- What is needed -
Give back exactly the first lines of the entries below, through the line with "Definition pthread_rwlock_wrlock (l".

# # # # # # #

(* ===== verification/Lock.v ===== *)
(** * Locks as one thread sees them (sylar/thread.h)

    The lock table of a state maps a lock's address to how the running
    thread holds it; a lock that is not in the table is free.  Acquiring a
    lock the thread itself holds in a conflicting way blocks for ever
    ([Deadlock]); releasing one that is not held is undefined.  The scoped
    guards ([ScopedLockImpl], [ReadScopedLockImpl], [WriteScopedLockImpl])
    are templates over the lock's type; here they are generic in an
    instance of [Lockable] or [RWLockable]. *)
From S2P Require Import Prelude.

Inductive lkst : Type := Shared (n : nat) | Exclusive.

#[export] Instance lkst_eq_dec : EqDecision lkst.
Proof. solve_decision. Defined.

(** A state that contains a lock table with addresses [L]. *)
Class HasLocks (St L : Type) `{Countable L} := {
  locks_of : St → gmap L lkst;
  set_locks : gmap L lkst → St → St;
  locks_of_set t s : locks_of (set_locks t s) = t;
  set_set_locks t t' s : set_locks t (set_locks t' s) = set_locks t s;
  set_locks_id s : set_locks (locks_of s) s = s;
}.

(** The interface the guard templates require of their argument. *)
Class Lockable (St T : Type) := { lock : T → M St unit; unlock : T → M St unit }.
Class RWLockable (St T : Type) := {
  rdlock : T → M St unit;
  wrlock : T → M St unit;
  rwunlock : T → M St unit;
}.

(** ** The lock classes *)
Section classes.
Context {St L : Type} `{HasLocks St L}.

Definition pthread_mutex_lock (l : L) : M St unit := λ s,
  match locks_of s !! l with
  | None => Ret tt (set_locks (<[l := Exclusive]> (locks_of s)) s)
  | Some _ => Stuck Deadlock
  end.
Definition pthread_mutex_unlock (l : L) : M St unit := λ s,
  match locks_of s !! l with
  | Some Exclusive => Ret tt (set_locks (delete l (locks_of s)) s)
  | _ => Stuck (Undefined "unlock of a mutex that is not held")
  end.
Definition pthread_rwlock_rdlock (l : L) : M St unit := λ s,
  match locks_of s !! l with
  | None => Ret tt (set_locks (<[l := Shared 1]> (locks_of s)) s)
  | Some (Shared n) => Ret tt (set_locks (<[l := Shared (n + 1)]> (locks_of s)) s)
  | Some Exclusive => Stuck Deadlock
  end.
Definition pthread_rwlock_wrlock (l : L) : M St unit := pthread_mutex_lock l.
Definition pthread_rwlock_unlock (l : L) : M St unit := λ s,
  match locks_of s !! l with
  | Some (Shared (S (S n))) =>
      Ret tt (set_locks (<[l := Shared (S n)]> (locks_of s)) s)
  | Some _ => Ret tt (set_locks (delete l (locks_of s)) s)
  | None => Stuck (Undefined "unlock of an rwlock that is not held")
  end.
End classes.

(** The classes differ in the primitive they wrap; a [Spinlock] and a
    [CASLock] block the thread that holds them like a [Mutex] does. *)
Record Mutex (L : Type) := mkMutex { mutex_addr : L }.
Record Spinlock (L : Type) := mkSpinlock { spin_addr : L }.
Record CASLock (L : Type) := mkCASLock { cas_addr : L }.
Record RWMutex (L : Type) := mkRWMutex { rw_addr : L }.
Inductive NullMutex : Type := mkNullMutex.
Inductive NullRWMutex : Type := mkNullRWMutex.
Arguments mkMutex {L} _.
Arguments mutex_addr {L} _.
Arguments mkSpinlock {L} _.
Arguments spin_addr {L} _.
Arguments mkCASLock {L} _.
Arguments cas_addr {L} _.
Arguments mkRWMutex {L} _.
Arguments rw_addr {L} _.

#[export] Instance Mutex_Lockable `{HasLocks St L} : Lockable St (Mutex L) :=
  {| lock m := pthread_mutex_lock (mutex_addr m); unlock m := pthread_mutex_unlock (mutex_addr m) |}.
#[export] Instance Spinlock_Lockable `{HasLocks St L} : Lockable St (Spinlock L) :=
  {| lock m := pthread_mutex_lock (spin_addr m); unlock m := pthread_mutex_unlock (spin_addr m) |}.
#[export] Instance CASLock_Lockable `{HasLocks St L} : Lockable St (CASLock L) :=
  {| lock m := pthread_mutex_lock (cas_addr m); unlock m := pthread_mutex_unlock (cas_addr m) |}.
#[export] Instance NullMutex_Lockable {St} : Lockable St NullMutex :=
  {| lock _ := mret tt; unlock _ := mret tt |}.
#[export] Instance RWMutex_RWLockable `{HasLocks St L} : RWLockable St (RWMutex L) :=
  {| rdlock m := pthread_rwlock_rdlock (rw_addr m);
     wrlock m := pthread_rwlock_wrlock (rw_addr m);
     rwunlock m := pthread_rwlock_unlock (rw_addr m) |}.
#[export] Instance NullRWMutex_RWLockable {St} : RWLockable St NullRWMutex :=
  {| rdlock _ := mret tt; wrlock _ := mret tt; rwunlock _ := mret tt |}.

(** ** The scoped guards *)

(** A guard object: the reference to the lock and [m_locked]. *)
Record Guard (T : Type) := mkGuard { m_mutex : T; m_locked : bool }.
Arguments mkGuard {T} _ _.
Arguments m_mutex {T} _.
Arguments m_locked {T} _.

Section guard.
Context {St T : Type} (acquire release : T → M St unit).

Definition guard_new (mutex : T) : M St (Guard T) :=
  acquire mutex;; mret (mkGuard mutex true).
Definition guard_lock (g : Guard T) : M St (Guard T) :=
  if negb (m_locked g) then acquire (m_mutex g);; mret (mkGuard (m_mutex g) true)
  else mret g.
Definition guard_unlock (g : Guard T) : M St (Guard T) :=
  if m_locked g then release (m_mutex g);; mret (mkGuard (m_mutex g) false)
  else mret g.
Definition guard_delete (g : Guard T) : M St unit := guard_unlock g;; mret tt.

(** A block that starts with the declaration of a guard: the guard's
    destructor runs when the block is left. *)
Definition guard_scope {A} (mutex : T) (body : M St A) : M St A :=
  g ← guard_new mutex; finally body (guard_delete g).
End guard.

Definition ScopedLockImpl `{Lockable St T} {A} (mutex : T) (body : M St A) : M St A :=
  guard_scope lock unlock mutex body.
Definition ReadScopedLockImpl `{RWLockable St T} {A} (mutex : T) (body : M St A) : M St A :=
  guard_scope rdlock rwunlock mutex body.
Definition WriteScopedLockImpl `{RWLockable St T} {A} (mutex : T) (body : M St A) : M St A :=
  guard_scope wrlock rwunlock mutex body.

(** ** Properties of the guards *)
Section guard_laws.
Context {St T : Type} (acquire release : T → M St unit).

(** Unlocking a guard twice releases the lock once. *)
Lemma guard_unlock_idemp g s :
  (g' ← guard_unlock release g; guard_unlock release g') s = guard_unlock release g s.
Proof.
  destruct g as [m []]; [|done]. unfold guard_unlock, mbind, M_bind. simpl.
  by destruct (release m s).
Qed.

(** After an explicit unlock the destructor leaves the lock alone. *)
Lemma guard_delete_unlocked m s : guard_delete release (mkGuard m false) s = Ret tt s.
Proof. done. Qed.

(** The scope holds the lock while the body runs and gives it back,
    whether the body returns or throws. *)
Lemma wp_guard_scope {A} m (body : M St A) (Q : A → St → Prop) s :
  wp (acquire m) (λ _, wp body (λ a, wp (release m) (λ _, Q a))) s →
  wp (guard_scope acquire release m body) Q s.
Proof.
  intros Hw. unfold guard_scope, guard_new, guard_delete, guard_unlock.
  apply wp_bind, wp_bind. eapply wp_mono; [|exact Hw]. intros [] s1 H1.
  apply wp_ret, wp_finally. eapply wp_mono; [|exact H1]. intros a s2 H2.
  simpl. apply wp_bind, wp_bind. eapply wp_mono; [|exact H2]. intros [] s3 H3.
  by apply wp_ret, wp_ret.
Qed.
End guard_laws.

Section table.
Context {St L : Type} `{HasLocks St L}.

Lemma wp_mutex_lock l (Q : unit → St → Prop) s :
  locks_of s !! l = None → Q tt (set_locks (<[l := Exclusive]> (locks_of s)) s) →
  wp (pthread_mutex_lock l) Q s.
Proof. unfold wp, pthread_mutex_lock. by intros ->. Qed.

Lemma wp_mutex_unlock l (Q : unit → St → Prop) s :
  locks_of s !! l = Some Exclusive → Q tt (set_locks (delete l (locks_of s)) s) →
  wp (pthread_mutex_unlock l) Q s.
Proof. unfold wp, pthread_mutex_unlock. by intros ->. Qed.

(** Running a body inside a mutex guard: the body sees the table with the
    mutex taken and must give that table back. *)
Lemma wp_ScopedLock {A} l (body : M St A) (Q : A → St → Prop) s :
  locks_of s !! l = None →
  wp body (λ a s', locks_of s' = <[l := Exclusive]> (locks_of s) ∧
                   Q a (set_locks (locks_of s) s'))
     (set_locks (<[l := Exclusive]> (locks_of s)) s) →
  wp (ScopedLockImpl (mkMutex l) body) Q s.
Proof.
  intros Hl Hb. apply wp_guard_scope. simpl. apply wp_mutex_lock; [done|].
  eapply wp_mono; [|exact Hb]. intros a s' [Hs' HQ]. apply wp_mutex_unlock.
  - rewrite Hs'. apply lookup_insert_eq.
  - rewrite Hs', delete_insert_id by done. done.
Qed.

Lemma wp_ReadLock {A} l (body : M St A) (Q : A → St → Prop) s :
  locks_of s !! l = None →
  wp body (λ a s', locks_of s' = <[l := Shared 1]> (locks_of s) ∧
                   Q a (set_locks (locks_of s) s'))
     (set_locks (<[l := Shared 1]> (locks_of s)) s) →
  wp (ReadScopedLockImpl (mkRWMutex l) body) Q s.
Proof.
  intros Hl Hb. apply wp_guard_scope. simpl. unfold wp at 1, pthread_rwlock_rdlock.
  rewrite Hl. eapply wp_mono; [|exact Hb]. intros a s' [Hs' HQ].
  unfold wp, pthread_rwlock_unlock.
  rewrite Hs', lookup_insert_eq, delete_insert_id by done. done.
Qed.

Lemma wp_WriteLock {A} l (body : M St A) (Q : A → St → Prop) s :
  locks_of s !! l = None →
  wp body (λ a s', locks_of s' = <[l := Exclusive]> (locks_of s) ∧
                   Q a (set_locks (locks_of s) s'))
     (set_locks (<[l := Exclusive]> (locks_of s)) s) →
  wp (WriteScopedLockImpl (mkRWMutex l) body) Q s.
Proof.
  intros Hl Hb. apply wp_guard_scope. simpl. apply wp_mutex_lock; [done|].
  eapply wp_mono; [|exact Hb]. intros a s' [Hs' HQ].
  unfold wp, pthread_rwlock_unlock.
  rewrite Hs', lookup_insert_eq, delete_insert_id by done. done.
Qed.

(** The same with exceptions: the scope gives the table back on both
    exits. *)
Lemma wpx_ReadLock {A} l (body : M St A) (Q : A → St → Prop) (R : exn → St → Prop) s :
  locks_of s !! l = None →
  wpx body (λ a s', locks_of s' = <[l := Shared 1]> (locks_of s) ∧
                    Q a (set_locks (locks_of s) s'))
           (λ e s', locks_of s' = <[l := Shared 1]> (locks_of s) ∧
                    R e (set_locks (locks_of s) s'))
     (set_locks (<[l := Shared 1]> (locks_of s)) s) →
  wpx (ReadScopedLockImpl (mkRWMutex l) body) Q R s.
Proof.
  intros Hl Hb. unfold ReadScopedLockImpl, guard_scope, guard_new.
  apply wpx_bind, wpx_bind, wpx_wp. simpl. unfold wp at 1, pthread_rwlock_rdlock. rewrite Hl.
  apply wpx_ret, wpx_finally. eapply wpx_mono; [..|exact Hb]; intros x s' [Hs' HQ];
    unfold guard_delete, guard_unlock; simpl; apply wp_bind, wp_bind;
    unfold wp at 1, pthread_rwlock_unlock; rewrite Hs', lookup_insert_eq, delete_insert_id by done;
    by apply wp_ret, wp_ret.
Qed.

(** A write lock requested inside a scope of the same lock blocks. *)
Lemma WriteLock_deadlock {A} l (body : M St A) s :
  is_Some (locks_of s !! l) → WriteScopedLockImpl (mkRWMutex l) body s = Stuck Deadlock.
Proof.
  intros [x Hx]. unfold WriteScopedLockImpl, guard_scope, guard_new, mbind, M_bind. simpl.
  unfold pthread_rwlock_wrlock, pthread_mutex_lock. by rewrite Hx.
Qed.

Lemma ScopedLock_deadlock {A} l (body : M St A) s :
  is_Some (locks_of s !! l) → ScopedLockImpl (mkMutex l) body s = Stuck Deadlock.
Proof.
  intros [x Hx]. unfold ScopedLockImpl, guard_scope, guard_new, mbind, M_bind. simpl.
  unfold pthread_mutex_lock. by rewrite Hx.
Qed.
End table.
(* ===== verification/LogLevel.v ===== *)
(** * LogLevel and LogEvent (sylar/log.h, sylar/log.cc)

    The enumeration [LogLevel::Level] is its integer value: the program
    compares levels with [<=] and [>=] and casts the integer 100 to it, so
    values outside the enumerators occur. *)
From S2P Require Import Prelude CppStd.

Module LogLevel.
Definition UNKNOW : Z := 0.
Definition DEBUG : Z := 1.
Definition INFO : Z := 2.
Definition WARN : Z := 3.
Definition ERROR : Z := 4.
Definition FATAL : Z := 5.
(** [static_cast<LogLevel::Level>(100)], the level of a removed logger. *)
Definition REMOVED : Z := 100.

Definition ToString (level : Z) : string :=
  if (level =? DEBUG)%Z then "DEBUG"
  else if (level =? INFO)%Z then "INFO"
  else if (level =? WARN)%Z then "WARN"
  else if (level =? ERROR)%Z then "ERROR"
  else if (level =? FATAL)%Z then "FATAL"
  else "UNKNOW".

Definition FromString (str : string) : Z :=
  let ucstr := transform toupper str in
  if String.eqb ucstr "DEBUG" then DEBUG
  else if String.eqb ucstr "INFO" then INFO
  else if String.eqb ucstr "WARN" then WARN
  else if String.eqb ucstr "ERROR" then ERROR
  else if String.eqb ucstr "FATAL" then FATAL
  else UNKNOW.

(** The enumerators. *)
Definition is_level (l : Z) : Prop := (UNKNOW ≤ l ≤ FATAL)%Z.
(** The levels of the logging macros. *)
Definition is_event_level (l : Z) : Prop := (DEBUG ≤ l ≤ FATAL)%Z.

Lemma level_cases l : is_level l → l ∈ [UNKNOW; DEBUG; INFO; WARN; ERROR; FATAL].
Proof.
  unfold is_level, UNKNOW, FATAL. intros H.
  assert (l = 0 ∨ l = 1 ∨ l = 2 ∨ l = 3 ∨ l = 4 ∨ l = 5)%Z as Hl by lia.
  rewrite !elem_of_cons. unfold DEBUG, INFO, WARN, ERROR. tauto.
Qed.

Lemma event_level_is_level l : is_event_level l → is_level l.
Proof. unfold is_event_level, is_level, DEBUG, UNKNOW. lia. Qed.

(** Names are read back; a value that is no enumerator prints as the
    name of [UNKNOW]. *)
Lemma FromString_ToString l :
  FromString (ToString l) = (if bool_decide (is_level l) then l else UNKNOW).
Proof.
  case_bool_decide as Hl.
  - apply level_cases in Hl. repeat (apply elem_of_cons in Hl as [->|Hl]; [done|]).
    by apply elem_of_nil in Hl.
  - unfold ToString, is_level, UNKNOW, DEBUG, INFO, WARN, ERROR, FATAL in *.
    by rewrite !(proj2 (Z.eqb_neq _ _)) by lia.
Qed.

Lemma FromString_range str : is_level (FromString str).
Proof.
  unfold FromString. repeat case_match; unfold is_level, UNKNOW, DEBUG, INFO, WARN, ERROR, FATAL; lia.
Qed.

Lemma FromString_case_insensitive s1 s2 :
  transform toupper s1 = transform toupper s2 → FromString s1 = FromString s2.
Proof. unfold FromString. by intros ->. Qed.

(** The exact inverse image of an enumerator. *)
Lemma FromString_spec str l : is_event_level l →
  FromString str = l ↔ transform toupper str = ToString l.
Proof.
  intros Hl. split.
  - intros <-. revert Hl. unfold FromString.
    repeat (case_match; [by match goal with H : String.eqb _ _ = true |- _ =>
      apply String.eqb_eq in H; rewrite H end|]).
    unfold is_event_level, UNKNOW, DEBUG. lia.
  - intros Hs. rewrite <-(FromString_case_insensitive (ToString l)).
    + rewrite FromString_ToString, bool_decide_true; [done|by apply event_level_is_level].
    + rewrite <-Hs. apply transform_idemp, toupper_idemp.
Qed.
End LogLevel.

(** [LogEvent]: the widths are those of the constructor's parameters
    ([int32_t], [uint32_t], [uint64_t]); [e_logger] is the pointer to the
    logger and [e_content] what was streamed into [m_ss]. *)
Record LogEvent := mkLogEvent {
  e_file : string;
  e_line : Z;
  e_elapse : Z;
  e_threadId : Z;
  e_fiberId : Z;
  e_time : Z;
  e_logger : nat;
  e_level : Z;
  e_threadName : string;
  e_content : string;
}.

(** [LogEvent::LogEvent]: the integer arguments convert to the parameter
    types; the stream starts empty. *)
Definition LogEvent_new (logger : nat) (level : Z) (file : string) (line elapse
    thread_id fiber_id time : Z) (thread_name : string) : LogEvent :=
  {| e_file := file; e_line := line; e_elapse := wrapU 32 elapse;
     e_threadId := wrapU 32 thread_id; e_fiberId := wrapU 32 fiber_id;
     e_time := wrapU 64 time; e_logger := logger; e_level := level;
     e_threadName := thread_name; e_content := "" |}.

(** [event->getSS() << text] *)
Definition LogEvent_stream (text : string) (e : LogEvent) : LogEvent :=
  {| e_file := e_file e; e_line := e_line e; e_elapse := e_elapse e;
     e_threadId := e_threadId e; e_fiberId := e_fiberId e; e_time := e_time e;
     e_logger := e_logger e; e_level := e_level e; e_threadName := e_threadName e;
     e_content := e_content e +:+ text |}.

(** [LogEvent::format(fmt, al)]: [vasprintf] of the arguments, [None] when
    it returns -1; a failed conversion leaves the event unchanged. *)
Definition LogEvent_format (vasprintf : option string) (e : LogEvent) : LogEvent :=
  match vasprintf with
  | Some text => LogEvent_stream text e
  | None => e
  end.
Lemma scan_token t rest c c' v st : at_ctx c v st → end_ctx c [t] = Some c' →
  ∃ st', scan (print_token t +:+ rest) st = scan rest st' ∧ at_ctx c' (v ++ [token_entry t]) st'.
Proof.
  intros Hat Hend. destruct t as [s|name [f|]]; simpl in Hend; simpl print_token.
  - destruct (lit_ok c s) eqn:Hl; [|done]. injection Hend as <-.
    assert (str_empty s = false) as Hs by (by destruct s, c).
    eexists (stN s _ false). split; [|by constructor].
    destruct Hat; [by rewrite scan_lit| |by rewrite scan_lit_next|by rewrite scan_lit].
    by destruct s.
  - destruct (name_ok name) eqn:Hn; [|done]. simpl in Hend.
    destruct (fmt_ok f) eqn:Hf; [|done]. injection Hend as <-.
    exists (stN "" (v ++ [(name, f, 1%Z)]) false). split; [|constructor].
    rewrite <-!string_app_assoc.
    destruct Hat; rewrite ?scan_item_start, ?scan_item_next by done;
      rewrite string_app_cons, string_app_empty_l, scan_cons; simpl char_step;
      cbv iota beta; rewrite scan_fmt by done; rewrite string_app_empty_l;
      unfold flush; try rewrite H; by rewrite ?app_nil_r.
  - destruct (name_ok name) eqn:Hn; [|done]. injection Hend as <-.
    exists (stS name v false). split; [|constructor]. rewrite <-!string_app_assoc.
    destruct Hat; rewrite ?scan_item_start, ?scan_item_next by done;
      unfold flush; try rewrite H; by rewrite ?app_nil_r.
Qed.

# # # # # # #

- Response -
(* ===== verification/Lock.v ===== *)
(** * Locks as one thread sees them (sylar/thread.h)

    The lock table of a state maps a lock's address to how the running
    thread holds it; a lock that is not in the table is free.  Acquiring a
    lock the thread itself holds in a conflicting way blocks for ever
    ([Deadlock]); releasing one that is not held is undefined.  The scoped
    guards ([ScopedLockImpl], [ReadScopedLockImpl], [WriteScopedLockImpl])
    are templates over the lock's type; here they are generic in an
    instance of [Lockable] or [RWLockable]. *)
From S2P Require Import Prelude.

Inductive lkst : Type := Shared (n : nat) | Exclusive.

#[export] Instance lkst_eq_dec : EqDecision lkst.
Proof. solve_decision. Defined.

(** A state that contains a lock table with addresses [L]. *)
Class HasLocks (St L : Type) `{Countable L} := {
  locks_of : St → gmap L lkst;
  set_locks : gmap L lkst → St → St;
  locks_of_set t s : locks_of (set_locks t s) = t;
  set_set_locks t t' s : set_locks t (set_locks t' s) = set_locks t s;
  set_locks_id s : set_locks (locks_of s) s = s;
}.

(** The interface the guard templates require of their argument. *)
Class Lockable (St T : Type) := { lock : T → M St unit; unlock : T → M St unit }.
Class RWLockable (St T : Type) := {
  rdlock : T → M St unit;
  wrlock : T → M St unit;
  rwunlock : T → M St unit;
}.

(** ** The lock classes *)
Section classes.
Context {St L : Type} `{HasLocks St L}.

Definition pthread_mutex_lock (l : L) : M St unit := λ s,
  match locks_of s !! l with
  | None => Ret tt (set_locks (<[l := Exclusive]> (locks_of s)) s)
  | Some _ => Stuck Deadlock
  end.
Definition pthread_mutex_unlock (l : L) : M St unit := λ s,
  match locks_of s !! l with
  | Some Exclusive => Ret tt (set_locks (delete l (locks_of s)) s)
  | _ => Stuck (Undefined "unlock of a mutex that is not held")
  end.
Definition pthread_rwlock_rdlock (l : L) : M St unit := λ s,
  match locks_of s !! l with
  | None => Ret tt (set_locks (<[l := Shared 1]> (locks_of s)) s)
  | Some (Shared n) => Ret tt (set_locks (<[l := Shared (n + 1)]> (locks_of s)) s)
  | Some Exclusive => Stuck Deadlock
  end.
Definition pthread_rwlock_wrlock (l : L) : M St unit := pthread_mutex_lock l.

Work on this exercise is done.